(* ===== verification/PlanSpec.v ===== *)
(** * What plans have in common: src/src/cypher/planner/

    Lemmas on the results of the planner: which plans only read, and that the passes
    over a finished plan settle after one run. *)
From S2P Require Export PlanClauses.
From S2P Require Params.

Lemma yields_fold {S A B} (f : B → A → M S GraphError B) (P : B → Prop) l acc :
  (∀ acc x, P acc → yields (f acc x) P) → P acc → yields (fold_m f acc l) P.
Proof.
  intros Hf. revert acc. induction l as [|x l IH]; intros acc Hacc; cbn; [by apply yields_ret|].
  apply (yields_bind _ P); auto.
Qed.

(** One step through the definition of a plan. *)
Ltac plan_step :=
  lazymatch goal with
  | |- yields (mret _) _ => apply yields_ret
  | |- yields (throw _) _ => apply yields_throw
  | |- yields (lift _) _ => apply yields_lift
  | |- gives (Ok _) _ => apply gives_ok
  | |- gives (Err _) _ => apply gives_err
  | |- gives Panic _ => apply gives_panic
  | |- gives (if ?b then _ else _) _ => destruct b
  | |- yields (if ?b then _ else _) _ => destruct b
  | |- gives (match ?x with _ => _ end) _ => destruct x
  | |- yields (match ?x with _ => _ end) _ => destruct x
  end.
Create HintDb plans.
#[export] Hint Resolve yields_any gives_any : plans.

(** ** The inputs that the passes visit *)
Definition children (op : LogicalOp) : list LogicalOp :=
  match op with Op.MatchCreate i _ => [i] | _ => inputs op end.
(* ===== verification/Trails.v ===== *)
(** * Paths of variable length

    [traverse_paths] of src/src/storage/edge.rs enumerates exactly the trails of the
    graph from a node, each once, and a cap on the results only cuts the list. *)
From S2P Require Export Paths.

(** ** Trails

    A hop follows a stored edge in the direction; a trail uses no edge twice. *)
Definition step_key (s : PathStep) : eid := (step_src s, step_dst s, step_label s, step_seq s).
Definition hop_ends (dir : Direction) (x : N) (s : PathStep) : Prop :=
  let out := step_src s = x ∧ step_dst s = step_to s in
  let inc := step_dst s = x ∧ step_src s = step_to s in
  match dir with Outgoing => out | Incoming => inc | Both => out ∨ inc end.

Inductive chain (hop : N → PathStep → Prop) (x : N) : list PathStep → N → Prop :=
| chain_here : chain hop x [] x
| chain_hop s p y : hop x s → chain hop (step_to s) p y → chain hop x (s :: p) y.

Lemma sum_list_with_ext {A} (f g : A → nat) l :
  (∀ x, x ∈ l → f x = g x) → sum_list_with f l = sum_list_with g l.
Proof.
  induction l as [|x l IH]; intros H; cbn; [done|]. rewrite H by constructor. f_equal. apply IH.
  intros y Hy. apply H. by constructor.
Qed.

Section trails.
Context (E : edges) (labels : list string) (dir : Direction) (filters : gmap string value).

Definition hop (x : N) (s : PathStep) : Prop :=
  (labels = [] ∨ step_label s ∈ labels) ∧ hop_ends dir x s
  ∧ ∃ props, E !! step_key s = Some props ∧ filters_match filters props = true.
Definition trail (x : N) (p : list PathStep) (y : N) : Prop := chain hop x p y ∧ NoDup (step_key <$> p).

Lemma chain_keys x p y s : chain hop x p y → s ∈ p → is_Some (E !! step_key s).
Proof.
  induction 1 as [x|x s' p y (_ & _ & props & He & _) _ IH]; intros Hs; [by apply not_elem_of_nil in Hs|].
  apply elem_of_cons in Hs as [->|Hs]; [by eexists|auto].
Qed.
(** A trail has no more hops than the graph has edges. *)
Lemma trail_length x p y : trail x p y → length p ≤ size E.
Proof.
  intros [Hc Hn]. rewrite <-(length_fmap step_key), size_keys. apply submseteq_length, NoDup_submseteq; [done|].
  intros k (s & -> & Hs)%list_elem_of_fmap. apply elem_of_keys. by eapply chain_keys.
Qed.
End trails.

Lemma fmap_bind {A B C} (f : B → C) (h : A → list B) l : f <$> (l ≫= h) = l ≫= λ x, f <$> h x.
Proof. induction l as [|x l IH]; cbn; [done|]. by rewrite fmap_app, IH. Qed.

(** ** The search over a list of steps for each node *)
Section search.
Context {conn : Type} {O : SqlOps conn} {Mp : Msgpack}.
Context (labels : list string) (dir : Direction) (lo hi : N) (filters : gmap string value) (c : conn).
Context (cand : N → list (PathStep * Properties)).

Definition fresh (fr : frame) (sp : PathStep * Properties) : Prop :=
  step_key sp.1 ∉ f_visited fr ∧ filters_match filters sp.2 = true.
Definition steps_of (fr : frame) : list PathStep := (filter (fresh fr) (cand (f_node fr))).*1.
Definition extended (fr : frame) (s : PathStep) : frame :=
  mkFrame (step_to s) (f_path fr ++ [s]) ({[step_key s]} ∪ f_visited fr).
Definition wanted (fr : frame) (s : PathStep) : list (N * list PathStep) :=
  if decide (lo <= N.of_nat (length (f_path fr ++ [s])))%N then [(step_to s, f_path fr ++ [s])] else [].
Definition pushed (fr : frame) (s : PathStep) : list frame :=
  if decide (N.of_nat (length (f_path fr ++ [s])) < hi)%N then [extended fr s] else [].

(** What is found below a frame, by recursion on how much longer its path can get,
    and how many frames that takes. *)
Fixpoint explored (k : nat) (fr : frame) : list (N * list PathStep) :=
  match k with
  | 0 => []
  | S k' =>
      if decide (hi <= N.of_nat (length (f_path fr)))%N then []
      else steps_of fr ≫= λ s, wanted fr s ++ explored k' (extended fr s)
  end.
Fixpoint frames (k : nat) (fr : frame) : nat :=
  match k with
  | 0 => 1
  | S k' => S (sum_list_with (frames k') (steps_of fr ≫= pushed fr))
  end.

(** One step of the loop over the steps of a frame, without cap and bound on work. *)
Definition visit (fr : frame) (st : dfs) (sp : PathStep * Properties) : dfs :=
  if decide (fresh fr sp)
  then mkDfs (pushed fr sp.1 ++ d_stack st) (d_results st ++ wanted fr sp.1) (d_fuel st) else st.
Lemma foldl_visit fr l st :
  foldl (visit fr) st l
  = mkDfs (reverse ((filter (fresh fr) l).*1 ≫= pushed fr) ++ d_stack st)
      (d_results st ++ ((filter (fresh fr) l).*1 ≫= wanted fr)) (d_fuel st).
Proof.
  revert st. induction l as [|sp l IH]; intros [stack res fuel]; [cbn; by rewrite app_nil_r|].
  cbn [foldl]. rewrite IH, filter_cons. unfold visit. case_decide; [|done].
  cbn [d_stack d_results d_fuel fmap list_fmap mbind list_bind]. rewrite reverse_app, <-!app_assoc.
  assert (reverse (pushed fr sp.1) = pushed fr sp.1) as -> by (unfold pushed; by case_decide).
  done.
Qed.

Lemma visit_edge_plain fr label neighbor e st :
  visit_edge lo hi filters None 0 fr label neighbor e st
  = Ok (inr (visit fr st (mkStep e.1.1.1 e.1.1.2 label e.1.2 neighbor, e.2))).
Proof.
  clear cand. destruct e as [[[s d] q] props]. cbn [fst snd]. unfold visit_edge, visit, fresh, extended, wanted, pushed, step_key.
  cbn [bool_decide fst snd step_src step_dst step_label step_seq step_to f_visited f_path].
  replace (N.of_nat (length (f_path fr ++ [mkStep s d label q neighbor])))
    with (N.of_nat (length (f_path fr)) + 1)%N by (rewrite length_app; cbn; lia).
  destruct st as [stack res fuel]. cbn [d_stack d_results d_fuel].
  change (bool_decide (0%N ≠ 0%N)) with false. cbn [andb].
  rewrite (decide_False (P := 0%N ≠ 0%N)) by (intros []; done).
  destruct (decide ((s, d, label, q) ∈ f_visited fr)) as [Hv|Hv].
  { by rewrite decide_False by (cbn; tauto). }
  destruct (filters_match filters props) eqn:Hf; cbn [negb].
  2:{ rewrite decide_False; [done|]. cbn. intros [_ ?]. congruence. }
  rewrite decide_True by done. unfold results_full. rewrite andb_false_r.
  repeat case_bool_decide; repeat case_decide; try done; by rewrite ?app_nil_r.
Qed.
Lemma iter_until_plain {A B R} (f : B → dfs → Res (R + dfs)) (g : B → A) (h : dfs → A → dfs) l st :
  (∀ x st, x ∈ l → f x st = Ok (inr (h st (g x)))) →
  iter_until f l st = Ok (inr (foldl h st (g <$> l))).
Proof.
  revert st. induction l as [|x l IH]; intros st Hf; [done|]. cbn. rewrite Hf by constructor. cbn.
  apply IH. intros. apply Hf. by constructor.
Qed.
Lemma iter_until_nested {A B R} (f : B → dfs → Res (R + dfs)) (g : B → list A) (h : dfs → A → dfs) l st :
  (∀ x st, x ∈ l → f x st = Ok (inr (foldl h st (g x)))) →
  iter_until f l st = Ok (inr (foldl h st (l ≫= g))).
Proof.
  revert st. induction l as [|x l IH]; intros st Hf; [done|]. cbn. rewrite Hf by constructor. cbn.
  rewrite foldl_app. apply IH. intros. apply Hf. by constructor.
Qed.
(** A front end whose planner is the one of [Planner] and [PlanClauses]; the counter of
    anonymous names is wherever other queries have left it. *)
Definition planned_by {P : Type} (X : PlanEffects P) {Row : Type}
    (F : FrontEnd conn Row ProcedureRegistry) : Prop :=
  ∀ c stmt procedures params, ∃ counter,
    Engine.plan_with_procedures F c stmt procedures params
    = (PlanClauses.plan_with_procedures c X procedures params stmt counter).2.

Lemma planned_reads {P} (X : PlanEffects P) {Row} (F : FrontEnd conn Row ProcedureRegistry) c stmt procs params plan :
  planned_by X F → Engine.plan_with_procedures F c stmt procs params = Ok plan →
  is_read_only plan = negb (statement_writes stmt).
Proof.
  intros HF. destruct (HF c stmt procs params) as [n ->].
  destruct (PlanClauses.plan_with_procedures c X procs params stmt n) as [n' r] eqn:E. cbn. intros ->.
  by apply with_procedures_reads in E.
Qed.

(** Cached or not, the plan is one that the planner made of the statement. *)
Lemma statement_plan_reads {P} (X : PlanEffects P) {Row} (F : FrontEnd conn Row ProcedureRegistry)
    cypher stmt ctx params b s s' plan :
  planned_by X F → shared_ok F s.2 → parse F cypher = Ok stmt →
  plan_statement F cypher stmt ctx params b s = (s', Ok plan) →
  s'.1 = s.1 ∧ is_read_only plan = negb (statement_writes stmt).
Proof.
  intros HF Hs Hp E. apply (plan_statement_run F) in E as (H1 & _ & Hr); [|done..]. split; [done|].
  destruct Hr as [Hr|(plan' & [= <-] & _ & Hc)]; [by eapply planned_reads|].
  destruct Hs as [_ Hq]. apply (co_good _ _ _ Hq) in Hc as (stmt' & c & procs & ps & Hp' & _ & Hplan).
  cbn in Hp'. rewrite Hp in Hp'. injection Hp' as <-. by eapply planned_reads.
Qed.
End pipeline.

(** ** The distance of two names *)

(** [b] is [a] after [n] insertions, deletions and replacements of bytes. *)
Inductive edits : bytes → bytes → nat → Prop :=
| edits_nil : edits [] [] 0
| edits_keep x a b n : edits a b n → edits (x :: a) (x :: b) n
| edits_replace x y a b n : edits a b n → edits (x :: a) (y :: b) (S n)
| edits_insert y a b n : edits a b n → edits a (y :: b) (S n)
| edits_delete x a b n : edits a b n → edits (x :: a) b (S n).
Definition is_distance (a b : bytes) (d : nat) : Prop := edits a b d ∧ ∀ n, edits a b n → d ≤ n.

(** The textbook recurrence. *)
Fixpoint distance (a : bytes) : bytes → nat :=
  fix go b :=
    match a, b with
    | [], _ => length b
    | _, [] => length a
    | x :: a', y :: b' =>
        ((go b' + 1) `min` (distance a' b + 1)) `min` (distance a' b' + if decide (x = y) then 0 else 1)
    end.
Lemma distance_nil a : distance a [] = length a.
Proof. by destruct a. Qed.
Lemma nil_distance b : distance [] b = length b.
Proof. by destruct b. Qed.
Lemma distance_cons x a y b :
  distance (x :: a) (y :: b)
  = ((distance (x :: a) b + 1) `min` (distance a (y :: b) + 1))
      `min` (distance a b + if decide (x = y) then 0 else 1).
Proof. reflexivity. Qed.

Lemma edits_all_inserted b : edits [] b (length b).
Proof. induction b; by constructor. Qed.
Lemma edits_all_deleted a : edits a [] (length a).
Proof. induction a; by constructor. Qed.
Lemma distance_edits a b : edits a b (distance a b).
Proof.
  revert b. induction a as [|x a IHa]; [by intros [|y b]; apply edits_all_inserted|].
  induction b as [|y b IHb]; [apply (edits_all_deleted (x :: a))|]. rewrite distance_cons.
  destruct (Nat.min_spec ((distance (x :: a) b + 1) `min` (distance a (y :: b) + 1))
    (distance a b + if decide (x = y) then 0 else 1)) as [[_ ->]|[_ ->]].
  - destruct (Nat.min_spec (distance (x :: a) b + 1) (distance a (y :: b) + 1)) as [[_ ->]|[_ ->]];
      rewrite Nat.add_1_r; by constructor.
  - destruct (decide (x = y)) as [->|]; [rewrite Nat.add_0_r|rewrite Nat.add_1_r]; by constructor.
Qed.
Lemma distance_inserted y a b : distance a (y :: b) ≤ S (distance a b).
Proof. destruct a; [by rewrite !nil_distance|]. rewrite distance_cons. lia. Qed.
Lemma distance_deleted x a b : distance (x :: a) b ≤ S (distance a b).
Proof. destruct b; [rewrite !distance_nil; done|]. rewrite distance_cons. lia. Qed.
Lemma distance_least a b n : edits a b n → distance a b ≤ n.
Proof.
  induction 1 as [|x a b n _ IH|x y a b n _ IH|y a b n _ IH|x a b n _ IH]; [done|..].
  - rewrite distance_cons, decide_True by done. lia.
  - rewrite distance_cons. case_decide; lia.
  - pose proof (distance_inserted y a b). lia.
  - pose proof (distance_deleted x a b). lia.
Qed.
(** ** Property *)

(** C3: the plan of a pattern [(a:A)-[r:R]->(b:B)<-[..]-...] of distinct names, run on a
    database that represents a graph, changes nothing and returns a row for each match of
    the pattern in the graph and no other row: each node with its labels, each edge with
    one of its types and in its direction, no edge taken twice; parallel edges give rows of
    their own.  A row binds the names to the nodes and edges of its match, with their
    ids, labels, types, ends and properties, and has no other field.  The label that is
    scanned for has no underscore and no other spelling in use; property names have no
    dot and do not begin with two underscores; the number of rows is not limited. *)
Theorem match_finds_matches {Ch : Chrono} {Co : ChronoOrder} {Lm : Libm} {Un : Unicode} {Db : DebugText}
    {Mp : Msgpack} {ML : MsgpackLaws} {conn : Type} {O : SqlOps conn} {view : conn → db}
    {L : SqlLaws conn view} {Fm : FtsMatch conn} {Fs : FtsSearch conn} {S P : Type}
    (X : Effects S) (Q : conn → Subqueries S) (T : conn → Traversals) (PX : PlanEffects P)
    (params : option (gmap string value)) (procedures : ProcedureRegistry) (ctx : Limits)
    (g : graph) (c : conn) (l : Line) (n : P) (s : S) :
  consistent g (view c) → plain_graph g →
  line_ok l → scannable g (l_labels l) →
  Forall (λ h, NoDup (h_types h) ∧ "" ∉ h_labels h) (l_hops l) →
  Executor.max_result_rows ctx = 0%N →
  ∃ plan rows, plan_patterns c PX [pattern_of l] n = (n, Ok plan)
    ∧ Executor.exec X Q T params procedures ctx plan (c, s) = ((c, s), Ok rows)
    ∧ lists (matches g l) (λ m row, shown (bound g l m) row) rows.
Proof.
  intros Hg Hplain Hok Hs Hh Hmax.
  destruct (plan_pattern_finds X Q T params procedures ctx Hmax g c Hg Hplain PX l n Hok Hs Hh) as (op & Ep & Hf).
  destruct (Hf s) as (rows & Er & Hl). by exists op, rows.
Qed.

(** ** Witness *)
Section Witness.
Import ExprDemo PlanDemo.
(** [(a:Person)-[r:KNOWS]->(b:Person)<-[q]-(d:Admin)]: the two parallel edges in both orders. *)
Definition demo_line : Line :=
  mkLine "a" ["Person"]
    [mkHop "r" ["KNOWS"] true "b" ["Person"]; mkHop "q" [] false "d" ["Admin"]].
Lemma demo_plain_graph : plain_graph g.
Proof.
  split.
  - assert (map_Forall (λ _ r, map_Forall (λ k _, plain_name k) (rec_properties r)) (g_nodes g)) as H by by_decide.
    intros i rec p Hi [v Hv]. exact (H i rec Hi p v Hv).
  - assert (map_Forall (λ _ r, map_Forall (λ k _, plain_name k) r) (g_edges g)) as H by by_decide.
    intros e props p He [v Hv]. exact (H e props He p v Hv).
Qed.
Lemma demo_scannable : scannable g ["Person"].
Proof.
  split_and!; [by_decide|by_decide|].
  assert (map_Forall (λ (_ : N) rec, Forall (λ l', str_lower l' = str_lower "Person" → l' = "Person")
    (rec_labels rec)) (g_nodes g)) as H by by_decide.
  intros i rec l' Hi. specialize (H i rec Hi). rewrite Forall_forall in H. apply H.
Qed.
Definition demo_effects : PlanEffects N :=
  mkPlanEffects (λ n, ((n + 1)%N, Ok n)) (λ _, throw (GraphError.semantic "no bound")).
Lemma match_finds_matches_witness :
  ∃ plan rows, plan_patterns d demo_effects [pattern_of demo_line] 0%N = (0%N, Ok plan)
    ∧ Executor.exec no_effects (λ _, no_rows) (λ _, no_paths) None ∅ default_limits plan (d, tt) = ((d, tt), Ok rows)
    ∧ lists (matches g demo_line) (λ m row, shown (bound g demo_line m) row) rows.
Proof.
  refine (match_finds_matches (view := id) no_effects (λ _, no_rows) (λ _, no_paths) demo_effects None ∅
    default_limits g d demo_line 0%N tt TxDemo.d_consistent demo_plain_graph _ demo_scannable _ eq_refl).
  - split; by_decide.
  - repeat constructor; by_decide.
Defined.
End Witness.
(* ===== verification/Pest.v ===== *)
(** * Parse trees: src/src/cypher/grammar.pest

    The parser generator pest turns grammar.pest into the function [CypherParser::parse];
    src/src/cypher/parser walks the tree of [Pair]s it returns.  The generated code
    is an argument ([Pest]); the grammar is data ([grammar], rule by rule), and [derives]
    says which trees the documentation of pest allows for it: matched text, rules
    in order, no pairs inside atomic rules, blanks and comments between the parts of
    the others.  Ordered choice and lookahead are left out of [derives], which makes it
    larger.  [Reference] is an engine that does both; its trees are derived. *)
From S2P Require Export Ast Text.
Open Scope nat_scope.

(** ** Rules of src/src/cypher/grammar.pest, and pest's own [EOI] *)
Module Rule.
Inductive Rule :=
  | EOI | WHITESPACE | COMMENT | statement | union_stmt | union_op | single_stmt | explain_stmt
  | multi_clause_stmt | multi_clause_non_write | multi_clause_non_write_or_call
  | multi_clause_any | multi_match_clause | multi_create_clause | multi_merge_clause
  | multi_unwind_clause | multi_call_clause | multi_set_clause | multi_remove_clause
  | multi_delete_clause | delete_expr_list | return_stmt | call_stmt | procedure_name
  | create_index_stmt | drop_index_stmt | yield_clause | yield_star | yield_items | yield_item
  | with_stmt | match_stmt | match_part | with_clause | optional_match_clause | unwind_stmt
  | unwind_create | unwind_return | unwind_clause | create_stmt | create_pattern_list
  | create_pattern | match_create_stmt | match_merge_stmt | delete_stmt | detach_keyword
  | set_stmt | assignment_list | set_item | set_label | set_map_merge | set_map | assignment
  | expr_property_access | property_assignment_list | remove_stmt | remove_item_list
  | remove_item | remove_property | remove_label | merge_stmt | on_create_clause
  | on_match_clause | pattern_list | pattern_item | path_pattern | shortest_path_fn
  | all_shortest_paths_fn | pattern | node_pattern | label_spec | rel_pattern | rel_both
  | rel_right | rel_left | rel_undirected | rel_right_bare | rel_left_bare | rel_both_bare
  | rel_undirected_bare | rel_detail | rel_type_spec | var_length | int_range | fixed_length
  | where_clause | return_clause | distinct_keyword | return_items | return_item | alias
  | order_by_clause | sort_items | sort_item | sort_direction | skip_clause | limit_clause
  | bool_expr | xor_term | bool_term | bool_factor | bool_primary | cmp_or_value | comp_suffix
  | predicate_expr | cmp_primary | pattern_predicate | is_not_null_suffix | is_null_suffix
  | in_suffix | string_pred_suffix | string_pred_op | is_kw | in_kw | null_kw | not_kw
  | exists_subquery | exists_full_subquery | case_expr | case_operand | case_when_clause
  | case_else_clause | or_op | xor_op | and_op | not_op | comp_op | starts_with_op | ends_with_op
  | contains_op | regex_match_op | expr | in_expr | add_expr | mul_expr | exp_expr | exp_op
  | add_op | mul_op | atom_expr | dot_access | atom_primary | unary_minus_expr | has_label_expr
  | dotted_function_call | dotted_function_name | quantifier_expr | quantifier_name | subscript
  | subscript_inner | slice_full | slice_from | slice_to | parameter | param_name
  | pattern_comprehension | list_comprehension | list_comp_where | list_comp_map | list_literal
  | map_literal | map_pair | map_key | property_access | variable | star | function_call
  | unknown_function_call | function_name | function_args | expr_list | property_map
  | property_pair | property_key | ident_list | ident | fn_name_as_ident | function_name_word
  | plain_ident | backtick_ident | symbolic_name | keyword | literal | integer_literal
  | hex_integer | octal_integer | float_literal | exponent | string_literal
  | single_quoted_string | double_quoted_string | string_inner_sq | string_inner_dq
  | bool_literal | null_literal | integer.
(* ===== verification/Parser.v ===== *)
(** * Texts and expressions: src/src/cypher/parser/{mod,expr,clause,pattern}.rs

    The checks on the query text before pest runs, the literals, and the functions that
    walk the tree of an expression, a pattern or a clause.  [parse_expr] and
    [parse_atom_expr] are mutually recursive with all of them: [ExprParser] is the pair of
    them as the others see it, and [expr_parser] ties the knot. *)
From S2P Require Export Pest.
Open Scope Z_scope.

(** ** Texts: mod.rs *)
Definition quote_byte : byte := x27.
Definition dquote_byte : byte := x22.
Definition backslash_byte : byte := x5c.
Definition backtick_byte : byte := x60.
Definition newline_byte : byte := x0a.
Definition slash_byte : byte := x2f.

Definition bytes_strip_suffix (p l : bytes) : option bytes :=
  reverse <$> bytes_strip_prefix (reverse p) (reverse l).

Definition strip_backticks (s : string) : string :=
  match bytes_strip_prefix [backtick_byte] (str_bytes s) ≫= bytes_strip_suffix [backtick_byte] with
  | Some r => bytes_str r
  | None => s
  end.

(** *** Numbers in another base *)
Definition digit_in (radix : Z) (b : byte) : option Z :=
  let v := if is_digit b then Z.of_N (b2n b) - 48
           else if byte_in 97 122 b then Z.of_N (b2n b) - 87
           else if byte_in 65 90 b then Z.of_N (b2n b) - 55 else 36 in
  if v <? radix then Some v else None.
Fixpoint radix_digits (radix hi acc : Z) (l : bytes) : result ParseIntError Z :=
  match l with
  | [] => Ok acc
  | b :: l' =>
      match digit_in radix b with
      | Some v =>
          if hi <? acc * radix + v then Err PPosOverflow
          else radix_digits radix hi (acc * radix + v) l'
      | None => Err PInvalidDigit
      end
  end.
(** [from_str_radix] at an unsigned type with largest value [hi]. *)
Definition from_str_radix (hi radix : Z) (l : bytes) : result ParseIntError Z :=
  match l with
  | [] => Err PEmpty
  | b :: l' =>
      if decide (b = "+"%byte) then
        match l' with [] => Err PInvalidDigit | _ => radix_digits radix hi 0 l' end
      else radix_digits radix hi 0 l
  end.
Definition u64_max : Z := 18446744073709551615.

(** [char::from_u32] and the bytes of the character. *)
Definition from_u32 (cp : Z) : option Z :=
  if (cp <? 0xD800) || (0xE000 <=? cp) && (cp <=? 0x10FFFF) then Some cp else None.
Definition nb (n : Z) : byte := n2b (Z.to_N n).
Definition char_bytes (cp : Z) : bytes :=
  if cp <? 0x80 then [nb cp]
  else if cp <? 0x800 then [nb (0xC0 + cp / 64); nb (0x80 + cp `mod` 64)]
  else if cp <? 0x10000 then
    [nb (0xE0 + cp / 4096); nb (0x80 + cp / 64 `mod` 64); nb (0x80 + cp `mod` 64)]
  else
    [nb (0xF0 + cp / 262144); nb (0x80 + cp / 4096 `mod` 64); nb (0x80 + cp / 64 `mod` 64);
     nb (0x80 + cp `mod` 64)].

(** *** String literals *)
Definition invalid_unicode (m : string) : GraphError :=
  GraphError.query Parse ErrorCode.InvalidUnicodeLiteral ("InvalidUnicodeLiteral: " +:+ m).
(** The escape of one character, except [\u]. *)
Definition simple_escape (w : bytes) : option byte :=
  match w with
  | [b] =>
      if decide (b = "n"%byte) then Some x0a
      else if decide (b = "t"%byte) then Some x09
      else if decide (b = "r"%byte) then Some x0d
      else if decide (b = "b"%byte) then Some x08
      else if decide (b = "f"%byte) then Some x0c
      else if decide (b = backslash_byte) then Some backslash_byte
      else if decide (b = quote_byte) then Some quote_byte
      else if decide (b = dquote_byte) then Some dquote_byte
      else if decide (b = slash_byte) then Some slash_byte
      else None
  | _ => None
  end.
(** What [\u] and four characters stand for. *)
Definition unicode_escape (hex : bytes) : Res bytes :=
  if decide (length hex = 4%nat) then
    match from_str_radix u32_max 16 hex with
    | Ok cp =>
        match from_u32 cp with
        | Some c => Ok (char_bytes c)
        | None => Err (invalid_unicode ("invalid code point \u" +:+ bytes_str hex))
        end
    | _ => Err (invalid_unicode ("\u" +:+ bytes_str hex))
    end
  else Err (invalid_unicode ("\u" +:+ bytes_str hex)).
Fixpoint unescape_chars (ws : list bytes) (out : bytes) : Res bytes :=
  match ws with
  | [] => Ok out
  | ch :: ws' =>
      if decide (ch = [backslash_byte]) then
        match ws' with
        | [] => Ok (out ++ [backslash_byte])
        | c :: ws'' =>
            match simple_escape c with
            | Some b => unescape_chars ws'' (out ++ [b])
            | None =>
                if decide (c = ["u"%byte]) then
                  match ws'' with
                  | h1 :: h2 :: h3 :: h4 :: rest =>
                      e ← unicode_escape (of_chars [h1; h2; h3; h4]);
                      unescape_chars rest (out ++ e)
                  | short => e ← unicode_escape (of_chars short); Ok (out ++ e)
                  end
                else unescape_chars ws'' (out ++ backslash_byte :: c)
            end
        end
      else unescape_chars ws' (out ++ ch)
  end.
Definition unescape_string (raw : string) : Res string :=
  bytes_str <$> unescape_chars (str_chars raw) [].

(** *** Spans *)
Definition span_from_pair (p : Pair) : Span :=
  let '(mkPair _ start end_ line col _ _) := p in
  mkSpan start end_ (line `mod` 4294967296)%N (col `mod` 4294967296)%N.
Definition combine_spans (a b : Span) : Span :=
  if is_synthetic a then b
  else if is_synthetic b then a
  else
    let '(lead, tail) := if (span_start a <=? span_start b)%N then (a, b) else (b, a) in
    mkSpan (span_start lead) (N.max (span_end tail) (span_end lead)) (line lead) (col lead).
Definition pest_span `{Pest} (e : pest_error) : Span :=
  let '(start, end_) := match error_location e with inl p => (p, p) | inr se => se end in
  let '(l, c) := match error_line_col e with inl lc => lc | inr (lc, _) => lc end in
  mkSpan start end_ (l `mod` 4294967296)%N (c `mod` 4294967296)%N.

Definition MAX_QUERY_BYTES : N := 1048576.
Definition MAX_EXPR_DEPTH : N := 256.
++++++
**EXERCISE PROMPT**
Transcribe the records from their first line. Stop after the line with "From S2P Require Params.", including it.

**SOLUTION TO THIS PROBLEM**
(* ===== verification/PlanSpec.v ===== *)
(** * What plans have in common: src/src/cypher/planner/

    Lemmas on the results of the planner: which plans only read, and that the passes
    over a finished plan settle after one run. *)
From S2P Require Export PlanClauses.
From S2P Require Params.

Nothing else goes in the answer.